Fan-in and fan-out architecture in Lakeflow Spark Declarative Pipelines

Fan-in and fan-out are common patterns for building scalable, reliable data pipelines. This page explains both and shows how to implement them in Lakeflow Spark Declarative Pipelines.

What are fan-in and fan-out?

Fan-in is an architectural pattern where data from multiple sources is ingested and processed within a single pipeline.

Fan-in architecture, showing multiple source datasets merging into a single output dataset.

Sources can include:

Real-time event streams (for example, Kafka and Kinesis)
Cloud storage (for example, S3, ADLS, and Google Cloud Storage)
Relational databases (for example, PostgreSQL, MySQL, and Snowflake)
IoT devices (for example, sensors, logs, and APIs)

By consolidating diverse data streams into a single processing layer, fan-in enables consistent transformation, deduplication, and data enrichment before data moves downstream.

Fan-out follows a one-to-many approach, routing a single processed data stream to multiple destinations.

Fan-out architecture, showing a single source dataset being transformed / written out to multiple output datasets.

Destinations can include:

Delta tables for structured storage
Real-time alerting systems for anomaly detection
Machine-learning models for predictive analytics
Data warehouses for reporting and analytics
Message queues for asynchronous communication and decoupled processing

This pattern ensures that each downstream system receives data in the required format, allowing organizations to integrate streaming data into various business applications.

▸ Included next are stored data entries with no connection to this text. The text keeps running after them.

(** X3.  [cellIndex] stays inside the cells array for every position,
    also one outside the canvas: it is at least 0 and less than
    [cols * rows]. *)
Theorem cellIndex_in_range (g : NeighborGrid.t) (x y : R) :
  (1 <= cols g)%Z -> (1 <= rows g)%Z ->
  (0 <= cellIndex g x y < cols g * rows g)%Z.
Proof. intros Hc Hr. unfold cellIndex. nia. Qed.

Lemma cellIndex_in_range_witness :
  let g := NeighborGrid.new 900 420 24 in
  (0 <= cellIndex g (-50) 1000 < cols g * rows g)%Z.
Proof.
  intros g. apply (cellIndex_in_range g (-50) 1000);
    unfold g, NeighborGrid.new; cbn [cols rows]; lia.
Defined.

(** X4.  The constructor never makes an empty grid: the cell size is at
    least 8, there is at least one column and one row, whatever the sizes
    passed; and when the canvas is at least one cell wide the columns
    cover it up to a strip narrower than one cell (likewise for the
    rows). *)
Theorem new_geometry (w h c : R) :
  let g := NeighborGrid.new w h c in
  8 <= cellSize g /\ c <= cellSize g /\
  (1 <= cols g)%Z /\ (1 <= rows g)%Z /\ cells g = ∅ /\
  (cellSize g <= w ->
   IZR (cols g) * cellSize g <= w < (IZR (cols g) + 1) * cellSize g) /\
  (cellSize g <= h ->
   IZR (rows g) * cellSize g <= h < (IZR (rows g) + 1) * cellSize g).
Proof.
  cbv zeta. unfold NeighborGrid.new. cbn [cellSize cols rows cells].
  set (cs := Rmax 8 c).
  assert (Hcs : 8 <= cs /\ c <= cs)
    by (unfold cs, Rmax; destruct (Rle_dec 8 c); lra).
  assert (Hfl : forall v, cs <= v ->
            IZR (Z.max 1 (Math_floor (v / cs))) * cs <= v
            < (IZR (Z.max 1 (Math_floor (v / cs))) + 1) * cs).
  { intros v Hv. pose proof (Math_floor_bounds (v / cs)) as [H1 H2].
    assert (Hq : v / cs * cs = v) by (field; lra).
    assert (1 <= v / cs).
    { apply (Rmult_le_reg_r cs); [lra|]. rewrite Hq. lra. }
    assert (0 < Math_floor (v / cs))%Z by (apply lt_IZR; lra).
    rewrite Z.max_r by lia. nra. }
  destruct Hcs as [Hcs8 Hcsc].
  split; [exact Hcs8|]. split; [exact Hcsc|]. split; [lia|]. split; [lia|].
  split; [reflexivity|]. split; intros Hv; apply Hfl; exact Hv.
Qed.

In practice, pipelines often combine both patterns. For example:

A company collects user activity data from multiple applications, websites, and mobile devices (fan-in).
The processed data is stored in Delta Lake for historical analysis while real-time alerts trigger for unusual activity (fan-out).

Implement fan-in with append flows

Fan-in pipelines merge multiple data streams into a unified target. Traditionally, this requires complex union queries and manual checkpointing. Append flows simplify this by enabling various data streams to feed directly into a single streaming table without explicit unions or complex logic. Each source is managed independently, allowing incremental data ingestion and updates.

For example, use append flows to consolidate multiple Kafka topics or regional data streams into a unified target table.

Python
SQL

Python
from pyspark import pipelines as dp

dp.create_streaming_table("all_topics")

# Kafka stream from topic1
@dp.append_flow(target="all_topics")
def topic1():
    return spark.readStream.format("kafka") \
        .option("kafka.bootstrap.servers", "host1:port1,...") \
        .option("subscribe", "topic1") \
        .load()

# Kafka stream from topic2
@dp.append_flow(target="all_topics")
def topic2():
    return spark.readStream.format("kafka") \
        .option("kafka.bootstrap.servers", "host1:port1,...") \
        .option("subscribe", "topic2") \
        .load()

SQL
CREATE OR REFRESH STREAMING TABLE all_topics;

CREATE FLOW
  topic1
AS INSERT INTO
  all_topics BY NAME
SELECT * FROM
  read_kafka(bootstrapServers => 'host1:port1,...', subscribe => 'topic1');

CREATE FLOW
  topic2
AS INSERT INTO
  all_topics BY NAME
SELECT * FROM
  read_kafka(bootstrapServers => 'host1:port1,...', subscribe => 'topic2');

Implement fan-out

Fan-out pipelines distribute data from one source to multiple outputs. Lakeflow Spark Declarative Pipelines supports three approaches depending on your use case.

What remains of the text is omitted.